(Records contained in a dataset)
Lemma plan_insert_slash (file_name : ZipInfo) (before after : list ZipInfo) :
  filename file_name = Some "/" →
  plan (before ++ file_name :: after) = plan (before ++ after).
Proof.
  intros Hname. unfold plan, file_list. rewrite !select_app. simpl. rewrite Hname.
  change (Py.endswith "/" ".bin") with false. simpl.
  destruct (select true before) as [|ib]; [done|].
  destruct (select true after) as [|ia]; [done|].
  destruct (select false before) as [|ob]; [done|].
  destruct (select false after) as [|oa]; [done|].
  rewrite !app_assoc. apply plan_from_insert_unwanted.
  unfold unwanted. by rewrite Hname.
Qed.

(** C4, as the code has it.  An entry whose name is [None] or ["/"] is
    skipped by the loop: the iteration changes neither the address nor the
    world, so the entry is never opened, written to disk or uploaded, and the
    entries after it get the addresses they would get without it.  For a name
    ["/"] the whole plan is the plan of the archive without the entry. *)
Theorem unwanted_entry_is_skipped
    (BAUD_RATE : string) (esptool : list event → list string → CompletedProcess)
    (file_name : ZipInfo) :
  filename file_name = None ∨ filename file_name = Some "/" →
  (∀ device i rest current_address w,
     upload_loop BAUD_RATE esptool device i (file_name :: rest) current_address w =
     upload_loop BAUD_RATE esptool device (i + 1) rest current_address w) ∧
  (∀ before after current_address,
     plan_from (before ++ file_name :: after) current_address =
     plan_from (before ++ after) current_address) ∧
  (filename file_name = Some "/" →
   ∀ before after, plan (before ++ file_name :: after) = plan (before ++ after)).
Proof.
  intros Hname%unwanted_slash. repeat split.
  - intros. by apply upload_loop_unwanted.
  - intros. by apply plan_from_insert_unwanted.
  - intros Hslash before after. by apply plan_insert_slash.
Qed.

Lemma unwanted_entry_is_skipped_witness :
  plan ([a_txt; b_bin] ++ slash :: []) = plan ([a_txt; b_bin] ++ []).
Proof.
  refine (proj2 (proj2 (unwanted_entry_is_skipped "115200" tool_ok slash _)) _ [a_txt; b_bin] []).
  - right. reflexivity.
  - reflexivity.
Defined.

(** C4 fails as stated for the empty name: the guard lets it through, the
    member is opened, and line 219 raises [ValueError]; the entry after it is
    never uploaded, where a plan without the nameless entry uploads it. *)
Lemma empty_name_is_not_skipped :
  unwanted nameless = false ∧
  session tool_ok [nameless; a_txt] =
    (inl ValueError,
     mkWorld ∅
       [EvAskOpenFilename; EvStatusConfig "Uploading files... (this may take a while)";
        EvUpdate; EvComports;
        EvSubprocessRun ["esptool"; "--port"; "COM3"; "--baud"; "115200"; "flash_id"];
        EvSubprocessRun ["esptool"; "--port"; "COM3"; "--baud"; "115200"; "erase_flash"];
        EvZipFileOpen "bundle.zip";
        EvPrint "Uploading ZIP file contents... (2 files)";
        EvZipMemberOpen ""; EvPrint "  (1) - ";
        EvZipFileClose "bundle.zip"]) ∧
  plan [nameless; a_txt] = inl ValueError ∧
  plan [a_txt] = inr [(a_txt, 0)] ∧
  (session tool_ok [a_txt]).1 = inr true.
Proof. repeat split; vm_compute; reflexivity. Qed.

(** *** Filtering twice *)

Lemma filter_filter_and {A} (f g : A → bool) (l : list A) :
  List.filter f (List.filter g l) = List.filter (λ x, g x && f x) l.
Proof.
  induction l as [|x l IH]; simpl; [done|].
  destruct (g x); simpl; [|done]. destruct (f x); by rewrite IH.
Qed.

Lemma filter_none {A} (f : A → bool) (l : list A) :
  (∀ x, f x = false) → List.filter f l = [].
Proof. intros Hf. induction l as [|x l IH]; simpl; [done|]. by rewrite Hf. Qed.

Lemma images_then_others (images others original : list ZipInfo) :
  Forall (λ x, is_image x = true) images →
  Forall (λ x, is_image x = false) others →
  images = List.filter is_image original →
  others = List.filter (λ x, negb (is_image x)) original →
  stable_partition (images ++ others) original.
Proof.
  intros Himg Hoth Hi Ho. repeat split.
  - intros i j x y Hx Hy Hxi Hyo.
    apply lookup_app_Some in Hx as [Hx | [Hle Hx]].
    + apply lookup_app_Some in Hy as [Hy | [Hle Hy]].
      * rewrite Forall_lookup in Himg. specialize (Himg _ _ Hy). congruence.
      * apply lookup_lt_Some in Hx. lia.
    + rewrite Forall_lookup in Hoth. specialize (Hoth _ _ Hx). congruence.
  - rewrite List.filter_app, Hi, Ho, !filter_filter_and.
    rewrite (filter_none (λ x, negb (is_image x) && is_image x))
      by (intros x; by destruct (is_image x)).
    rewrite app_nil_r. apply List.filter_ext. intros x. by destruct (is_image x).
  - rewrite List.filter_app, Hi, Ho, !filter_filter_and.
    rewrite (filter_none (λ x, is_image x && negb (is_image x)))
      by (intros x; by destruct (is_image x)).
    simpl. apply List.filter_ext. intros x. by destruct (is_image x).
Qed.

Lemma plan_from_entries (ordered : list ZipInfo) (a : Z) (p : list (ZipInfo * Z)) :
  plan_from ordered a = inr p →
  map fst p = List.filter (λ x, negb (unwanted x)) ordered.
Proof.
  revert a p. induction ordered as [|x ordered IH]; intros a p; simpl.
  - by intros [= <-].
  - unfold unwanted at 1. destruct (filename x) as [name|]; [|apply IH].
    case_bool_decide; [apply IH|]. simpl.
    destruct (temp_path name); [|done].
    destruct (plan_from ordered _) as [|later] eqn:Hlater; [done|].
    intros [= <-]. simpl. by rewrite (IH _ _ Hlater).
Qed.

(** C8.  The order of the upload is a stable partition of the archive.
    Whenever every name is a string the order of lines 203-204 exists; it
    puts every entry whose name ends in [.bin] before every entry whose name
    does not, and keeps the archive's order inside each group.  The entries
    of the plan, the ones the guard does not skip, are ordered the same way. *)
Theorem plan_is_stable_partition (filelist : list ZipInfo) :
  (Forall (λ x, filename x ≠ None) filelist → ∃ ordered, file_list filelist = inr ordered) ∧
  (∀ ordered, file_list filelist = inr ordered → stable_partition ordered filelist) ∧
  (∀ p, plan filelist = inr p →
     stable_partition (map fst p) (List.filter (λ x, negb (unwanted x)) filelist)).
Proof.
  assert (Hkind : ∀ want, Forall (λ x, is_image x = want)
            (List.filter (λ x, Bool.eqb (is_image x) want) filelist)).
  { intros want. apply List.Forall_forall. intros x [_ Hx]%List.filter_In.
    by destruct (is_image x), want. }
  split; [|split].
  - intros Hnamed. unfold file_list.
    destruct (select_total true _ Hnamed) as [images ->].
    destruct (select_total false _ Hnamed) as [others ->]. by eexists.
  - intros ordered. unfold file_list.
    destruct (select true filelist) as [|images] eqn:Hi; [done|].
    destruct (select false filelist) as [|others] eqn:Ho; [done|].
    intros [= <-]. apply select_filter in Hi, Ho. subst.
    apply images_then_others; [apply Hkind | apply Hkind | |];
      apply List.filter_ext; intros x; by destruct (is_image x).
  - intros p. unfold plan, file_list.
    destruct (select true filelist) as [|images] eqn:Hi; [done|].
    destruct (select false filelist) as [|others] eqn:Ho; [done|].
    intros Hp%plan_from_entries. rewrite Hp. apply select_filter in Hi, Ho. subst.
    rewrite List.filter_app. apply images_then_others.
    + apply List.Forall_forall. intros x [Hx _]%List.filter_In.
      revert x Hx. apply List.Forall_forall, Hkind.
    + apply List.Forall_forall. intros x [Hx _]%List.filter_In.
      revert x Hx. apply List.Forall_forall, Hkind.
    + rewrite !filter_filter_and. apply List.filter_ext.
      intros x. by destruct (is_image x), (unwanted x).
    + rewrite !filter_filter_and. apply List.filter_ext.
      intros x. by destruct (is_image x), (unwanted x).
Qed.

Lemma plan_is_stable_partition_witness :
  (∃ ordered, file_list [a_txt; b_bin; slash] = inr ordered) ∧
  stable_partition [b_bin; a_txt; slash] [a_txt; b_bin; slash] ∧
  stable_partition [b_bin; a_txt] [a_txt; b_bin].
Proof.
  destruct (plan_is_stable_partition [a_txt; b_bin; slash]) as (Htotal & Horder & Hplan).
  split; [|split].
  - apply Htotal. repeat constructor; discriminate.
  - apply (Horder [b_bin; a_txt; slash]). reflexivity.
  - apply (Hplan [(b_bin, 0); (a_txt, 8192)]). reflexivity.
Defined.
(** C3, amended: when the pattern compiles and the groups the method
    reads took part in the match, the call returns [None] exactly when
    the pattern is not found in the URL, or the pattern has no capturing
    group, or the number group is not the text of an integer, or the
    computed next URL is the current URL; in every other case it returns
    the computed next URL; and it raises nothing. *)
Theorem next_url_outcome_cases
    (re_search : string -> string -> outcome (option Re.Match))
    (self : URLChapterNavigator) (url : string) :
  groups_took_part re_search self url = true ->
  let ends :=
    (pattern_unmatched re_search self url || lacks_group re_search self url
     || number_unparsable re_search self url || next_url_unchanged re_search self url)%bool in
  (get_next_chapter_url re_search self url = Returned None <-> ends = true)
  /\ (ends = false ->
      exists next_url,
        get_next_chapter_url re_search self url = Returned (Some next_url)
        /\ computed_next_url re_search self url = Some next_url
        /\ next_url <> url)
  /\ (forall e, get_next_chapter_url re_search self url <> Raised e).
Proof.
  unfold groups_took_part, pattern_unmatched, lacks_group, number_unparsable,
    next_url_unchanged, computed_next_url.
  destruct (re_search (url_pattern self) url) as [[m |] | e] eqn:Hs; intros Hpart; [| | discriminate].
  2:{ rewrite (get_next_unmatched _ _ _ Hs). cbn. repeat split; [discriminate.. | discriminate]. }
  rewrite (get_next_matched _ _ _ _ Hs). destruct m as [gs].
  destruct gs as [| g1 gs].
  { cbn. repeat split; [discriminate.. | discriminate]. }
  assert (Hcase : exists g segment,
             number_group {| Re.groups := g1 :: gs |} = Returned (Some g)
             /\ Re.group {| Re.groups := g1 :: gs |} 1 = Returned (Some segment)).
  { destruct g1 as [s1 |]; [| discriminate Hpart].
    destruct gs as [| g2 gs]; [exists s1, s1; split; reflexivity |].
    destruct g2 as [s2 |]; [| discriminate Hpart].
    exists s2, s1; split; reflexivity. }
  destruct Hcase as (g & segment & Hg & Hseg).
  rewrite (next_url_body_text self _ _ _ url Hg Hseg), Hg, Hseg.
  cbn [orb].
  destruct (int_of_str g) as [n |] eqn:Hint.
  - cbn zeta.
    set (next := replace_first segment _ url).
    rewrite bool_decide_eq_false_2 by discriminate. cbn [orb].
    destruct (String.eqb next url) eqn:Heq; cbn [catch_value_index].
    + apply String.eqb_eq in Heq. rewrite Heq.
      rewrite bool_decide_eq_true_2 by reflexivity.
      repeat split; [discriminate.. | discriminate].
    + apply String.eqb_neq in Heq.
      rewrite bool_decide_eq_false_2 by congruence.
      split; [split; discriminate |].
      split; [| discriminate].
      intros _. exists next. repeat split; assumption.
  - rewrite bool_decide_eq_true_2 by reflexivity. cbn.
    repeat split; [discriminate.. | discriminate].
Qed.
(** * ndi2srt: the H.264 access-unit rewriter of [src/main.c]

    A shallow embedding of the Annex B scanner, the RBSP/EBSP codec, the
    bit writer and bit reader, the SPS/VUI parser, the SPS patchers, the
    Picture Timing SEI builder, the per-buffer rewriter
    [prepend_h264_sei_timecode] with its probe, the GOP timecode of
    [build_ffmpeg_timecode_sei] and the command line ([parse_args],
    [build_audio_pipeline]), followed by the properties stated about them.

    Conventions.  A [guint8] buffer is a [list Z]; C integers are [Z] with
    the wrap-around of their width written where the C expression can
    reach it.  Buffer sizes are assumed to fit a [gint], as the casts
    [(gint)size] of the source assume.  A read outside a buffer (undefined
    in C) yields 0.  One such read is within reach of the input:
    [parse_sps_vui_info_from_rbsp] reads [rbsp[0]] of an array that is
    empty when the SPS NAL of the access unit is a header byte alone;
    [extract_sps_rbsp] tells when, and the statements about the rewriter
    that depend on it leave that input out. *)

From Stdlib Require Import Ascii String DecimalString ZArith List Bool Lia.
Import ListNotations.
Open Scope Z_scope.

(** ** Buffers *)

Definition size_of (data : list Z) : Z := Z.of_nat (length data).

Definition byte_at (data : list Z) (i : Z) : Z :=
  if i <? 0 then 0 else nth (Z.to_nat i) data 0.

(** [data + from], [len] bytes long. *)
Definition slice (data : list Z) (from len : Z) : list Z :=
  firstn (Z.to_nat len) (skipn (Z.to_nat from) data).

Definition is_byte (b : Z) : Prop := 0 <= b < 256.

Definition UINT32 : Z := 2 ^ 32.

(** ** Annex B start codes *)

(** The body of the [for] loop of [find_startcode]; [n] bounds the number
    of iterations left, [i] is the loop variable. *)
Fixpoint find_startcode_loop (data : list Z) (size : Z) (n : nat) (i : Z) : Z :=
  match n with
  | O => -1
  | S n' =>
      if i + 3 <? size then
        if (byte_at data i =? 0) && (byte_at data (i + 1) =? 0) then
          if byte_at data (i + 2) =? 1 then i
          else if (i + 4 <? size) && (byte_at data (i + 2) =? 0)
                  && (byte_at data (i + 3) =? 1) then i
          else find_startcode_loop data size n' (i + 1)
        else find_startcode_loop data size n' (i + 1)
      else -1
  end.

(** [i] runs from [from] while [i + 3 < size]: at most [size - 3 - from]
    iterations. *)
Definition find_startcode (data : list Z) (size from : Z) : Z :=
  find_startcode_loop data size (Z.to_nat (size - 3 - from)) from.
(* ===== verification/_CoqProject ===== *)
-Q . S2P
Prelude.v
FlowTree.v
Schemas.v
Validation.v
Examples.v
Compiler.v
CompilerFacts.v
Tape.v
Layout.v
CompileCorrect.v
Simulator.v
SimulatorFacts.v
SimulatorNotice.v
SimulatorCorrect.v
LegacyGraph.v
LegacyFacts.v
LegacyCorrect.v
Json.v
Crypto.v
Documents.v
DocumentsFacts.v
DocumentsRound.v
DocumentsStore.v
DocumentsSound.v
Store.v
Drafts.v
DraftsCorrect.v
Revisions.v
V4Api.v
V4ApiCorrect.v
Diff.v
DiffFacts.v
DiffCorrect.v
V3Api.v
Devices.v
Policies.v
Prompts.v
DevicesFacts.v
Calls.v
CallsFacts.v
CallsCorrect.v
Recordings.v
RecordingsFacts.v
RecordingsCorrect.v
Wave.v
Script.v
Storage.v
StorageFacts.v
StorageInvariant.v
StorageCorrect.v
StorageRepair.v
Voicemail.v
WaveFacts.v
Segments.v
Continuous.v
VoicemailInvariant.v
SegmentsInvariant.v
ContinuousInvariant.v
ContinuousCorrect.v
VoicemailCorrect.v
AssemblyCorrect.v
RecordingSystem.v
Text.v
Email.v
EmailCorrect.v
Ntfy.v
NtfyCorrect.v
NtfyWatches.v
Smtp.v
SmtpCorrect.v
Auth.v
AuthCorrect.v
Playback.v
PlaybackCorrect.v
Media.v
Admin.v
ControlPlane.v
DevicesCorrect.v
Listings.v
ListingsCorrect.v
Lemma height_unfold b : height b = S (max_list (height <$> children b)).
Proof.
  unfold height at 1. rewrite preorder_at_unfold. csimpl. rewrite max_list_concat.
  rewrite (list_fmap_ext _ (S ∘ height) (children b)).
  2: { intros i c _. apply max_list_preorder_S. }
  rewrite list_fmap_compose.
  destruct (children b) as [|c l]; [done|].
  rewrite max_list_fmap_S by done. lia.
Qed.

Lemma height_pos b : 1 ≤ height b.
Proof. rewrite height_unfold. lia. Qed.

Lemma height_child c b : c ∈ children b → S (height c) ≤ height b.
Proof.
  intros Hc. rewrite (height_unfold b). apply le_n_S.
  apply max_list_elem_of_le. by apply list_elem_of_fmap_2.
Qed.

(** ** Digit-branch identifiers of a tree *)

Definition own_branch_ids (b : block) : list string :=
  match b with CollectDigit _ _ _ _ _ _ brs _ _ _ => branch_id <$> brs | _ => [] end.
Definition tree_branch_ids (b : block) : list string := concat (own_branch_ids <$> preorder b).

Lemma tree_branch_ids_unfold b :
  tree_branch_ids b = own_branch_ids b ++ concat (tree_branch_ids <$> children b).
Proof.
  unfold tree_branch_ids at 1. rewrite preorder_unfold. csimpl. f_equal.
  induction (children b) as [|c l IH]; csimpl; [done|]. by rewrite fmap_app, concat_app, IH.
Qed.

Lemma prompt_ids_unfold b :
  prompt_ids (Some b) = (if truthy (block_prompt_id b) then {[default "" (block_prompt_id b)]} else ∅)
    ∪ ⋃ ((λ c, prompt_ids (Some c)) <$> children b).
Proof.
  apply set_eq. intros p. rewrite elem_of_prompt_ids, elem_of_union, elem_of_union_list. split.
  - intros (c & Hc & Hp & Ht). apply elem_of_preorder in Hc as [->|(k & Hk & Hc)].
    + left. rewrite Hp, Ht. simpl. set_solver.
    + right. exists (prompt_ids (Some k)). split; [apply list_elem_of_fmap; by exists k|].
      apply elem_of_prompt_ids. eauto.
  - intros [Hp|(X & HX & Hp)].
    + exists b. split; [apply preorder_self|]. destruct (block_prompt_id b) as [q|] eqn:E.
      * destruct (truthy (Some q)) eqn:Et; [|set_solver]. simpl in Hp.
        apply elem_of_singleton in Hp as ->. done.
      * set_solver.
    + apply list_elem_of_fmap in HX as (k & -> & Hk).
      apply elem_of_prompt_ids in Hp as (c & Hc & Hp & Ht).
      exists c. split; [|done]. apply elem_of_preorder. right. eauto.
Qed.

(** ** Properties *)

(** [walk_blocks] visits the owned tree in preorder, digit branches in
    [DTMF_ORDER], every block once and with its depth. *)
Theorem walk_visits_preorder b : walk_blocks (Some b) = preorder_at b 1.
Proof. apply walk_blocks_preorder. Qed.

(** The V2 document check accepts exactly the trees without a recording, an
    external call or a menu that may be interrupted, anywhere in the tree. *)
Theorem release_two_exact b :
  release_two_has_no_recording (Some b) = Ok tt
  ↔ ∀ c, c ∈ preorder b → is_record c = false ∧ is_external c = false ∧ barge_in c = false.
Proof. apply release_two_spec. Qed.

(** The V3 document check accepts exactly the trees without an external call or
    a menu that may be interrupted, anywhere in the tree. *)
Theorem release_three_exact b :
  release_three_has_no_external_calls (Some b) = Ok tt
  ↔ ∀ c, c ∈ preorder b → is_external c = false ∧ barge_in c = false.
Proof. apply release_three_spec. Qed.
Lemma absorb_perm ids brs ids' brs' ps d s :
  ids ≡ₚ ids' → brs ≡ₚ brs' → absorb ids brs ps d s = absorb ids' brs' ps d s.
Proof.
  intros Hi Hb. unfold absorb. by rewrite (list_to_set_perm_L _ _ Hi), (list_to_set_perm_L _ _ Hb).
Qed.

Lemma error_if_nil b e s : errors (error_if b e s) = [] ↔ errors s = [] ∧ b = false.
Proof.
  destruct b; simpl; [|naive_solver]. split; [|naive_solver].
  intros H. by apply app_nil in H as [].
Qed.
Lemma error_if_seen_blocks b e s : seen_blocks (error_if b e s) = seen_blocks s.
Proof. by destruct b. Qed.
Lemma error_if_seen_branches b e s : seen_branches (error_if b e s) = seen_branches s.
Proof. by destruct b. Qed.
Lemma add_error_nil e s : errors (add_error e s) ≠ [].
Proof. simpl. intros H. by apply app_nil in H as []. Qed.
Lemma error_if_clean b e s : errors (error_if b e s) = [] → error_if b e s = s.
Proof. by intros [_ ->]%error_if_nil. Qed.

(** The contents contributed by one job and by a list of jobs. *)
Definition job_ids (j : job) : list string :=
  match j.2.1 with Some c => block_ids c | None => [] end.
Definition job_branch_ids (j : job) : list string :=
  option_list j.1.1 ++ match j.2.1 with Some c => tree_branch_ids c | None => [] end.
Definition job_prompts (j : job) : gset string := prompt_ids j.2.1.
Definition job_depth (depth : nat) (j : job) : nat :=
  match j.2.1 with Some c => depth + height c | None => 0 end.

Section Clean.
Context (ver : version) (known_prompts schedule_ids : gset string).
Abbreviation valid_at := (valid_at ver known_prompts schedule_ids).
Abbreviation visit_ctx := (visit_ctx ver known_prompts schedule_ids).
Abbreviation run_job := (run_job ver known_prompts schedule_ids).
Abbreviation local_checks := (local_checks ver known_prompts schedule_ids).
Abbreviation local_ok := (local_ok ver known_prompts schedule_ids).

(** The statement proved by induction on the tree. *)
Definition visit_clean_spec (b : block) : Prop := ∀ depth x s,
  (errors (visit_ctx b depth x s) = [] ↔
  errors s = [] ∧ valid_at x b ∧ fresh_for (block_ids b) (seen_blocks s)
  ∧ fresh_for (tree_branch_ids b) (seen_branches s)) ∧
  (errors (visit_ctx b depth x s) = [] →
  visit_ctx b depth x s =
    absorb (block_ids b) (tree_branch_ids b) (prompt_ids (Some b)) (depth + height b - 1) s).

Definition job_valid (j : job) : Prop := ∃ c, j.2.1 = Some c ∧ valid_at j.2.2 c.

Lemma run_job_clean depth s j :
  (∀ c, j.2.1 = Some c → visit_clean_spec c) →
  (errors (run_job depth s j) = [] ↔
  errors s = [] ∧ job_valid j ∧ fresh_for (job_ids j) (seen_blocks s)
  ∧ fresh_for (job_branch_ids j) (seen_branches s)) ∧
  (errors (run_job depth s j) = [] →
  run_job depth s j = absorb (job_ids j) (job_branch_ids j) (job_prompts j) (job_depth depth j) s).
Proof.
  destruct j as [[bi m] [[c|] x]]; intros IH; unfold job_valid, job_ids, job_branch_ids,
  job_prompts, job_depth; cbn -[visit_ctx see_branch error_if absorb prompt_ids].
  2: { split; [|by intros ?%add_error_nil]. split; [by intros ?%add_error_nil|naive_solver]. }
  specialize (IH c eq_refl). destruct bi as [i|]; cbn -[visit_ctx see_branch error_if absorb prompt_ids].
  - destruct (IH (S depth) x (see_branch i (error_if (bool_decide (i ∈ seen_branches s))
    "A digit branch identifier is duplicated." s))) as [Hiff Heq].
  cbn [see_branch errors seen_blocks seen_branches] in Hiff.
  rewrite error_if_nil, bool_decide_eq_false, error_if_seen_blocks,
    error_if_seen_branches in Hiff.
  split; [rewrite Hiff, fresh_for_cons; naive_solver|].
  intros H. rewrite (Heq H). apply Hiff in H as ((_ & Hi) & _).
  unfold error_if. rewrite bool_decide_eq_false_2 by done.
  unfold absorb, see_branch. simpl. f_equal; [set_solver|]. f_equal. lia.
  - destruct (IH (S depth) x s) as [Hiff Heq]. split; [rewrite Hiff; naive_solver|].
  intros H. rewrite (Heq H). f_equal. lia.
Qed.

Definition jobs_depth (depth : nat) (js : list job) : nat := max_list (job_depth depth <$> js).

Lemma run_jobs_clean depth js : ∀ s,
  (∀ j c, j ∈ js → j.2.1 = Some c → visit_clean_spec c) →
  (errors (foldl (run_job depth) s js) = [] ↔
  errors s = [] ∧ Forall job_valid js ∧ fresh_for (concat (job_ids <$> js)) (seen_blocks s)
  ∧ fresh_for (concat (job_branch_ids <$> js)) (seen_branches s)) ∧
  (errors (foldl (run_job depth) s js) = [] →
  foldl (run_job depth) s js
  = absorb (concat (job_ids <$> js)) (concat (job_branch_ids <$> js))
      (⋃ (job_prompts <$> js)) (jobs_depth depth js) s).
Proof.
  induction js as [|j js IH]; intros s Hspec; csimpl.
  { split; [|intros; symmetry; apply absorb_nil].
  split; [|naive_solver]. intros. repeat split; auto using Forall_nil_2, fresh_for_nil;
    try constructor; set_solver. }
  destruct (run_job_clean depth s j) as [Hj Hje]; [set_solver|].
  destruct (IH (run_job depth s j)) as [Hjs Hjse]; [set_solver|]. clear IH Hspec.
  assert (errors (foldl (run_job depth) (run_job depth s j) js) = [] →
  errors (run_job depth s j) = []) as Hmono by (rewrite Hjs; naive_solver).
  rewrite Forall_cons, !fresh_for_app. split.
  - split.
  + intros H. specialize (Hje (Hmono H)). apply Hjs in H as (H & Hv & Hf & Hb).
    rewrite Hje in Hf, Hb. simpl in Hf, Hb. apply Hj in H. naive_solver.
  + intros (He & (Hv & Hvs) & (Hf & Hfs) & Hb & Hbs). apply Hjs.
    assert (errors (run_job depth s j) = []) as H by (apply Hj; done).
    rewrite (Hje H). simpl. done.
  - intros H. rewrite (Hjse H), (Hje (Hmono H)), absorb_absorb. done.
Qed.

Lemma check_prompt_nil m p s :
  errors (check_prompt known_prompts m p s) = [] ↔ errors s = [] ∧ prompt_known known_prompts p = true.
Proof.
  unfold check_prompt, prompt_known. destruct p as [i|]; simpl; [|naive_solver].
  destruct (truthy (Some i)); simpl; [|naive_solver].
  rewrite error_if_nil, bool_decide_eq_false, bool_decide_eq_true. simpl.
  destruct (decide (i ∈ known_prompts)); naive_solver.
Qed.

**Your assignment**
Set down, exactly as they appear above, all lines from the one that has "simpl in Hp." down to the one that has "(** ** Properties *)", including those two and no others.

**Answer for the task**
      * destruct (truthy (Some q)) eqn:Et; [|set_solver]. simpl in Hp.
        apply elem_of_singleton in Hp as ->. done.
      * set_solver.
    + apply list_elem_of_fmap in HX as (k & -> & Hk).
      apply elem_of_prompt_ids in Hp as (c & Hc & Hp & Ht).
      exists c. split; [|done]. apply elem_of_preorder. right. eauto.
Qed.

(** ** Properties *)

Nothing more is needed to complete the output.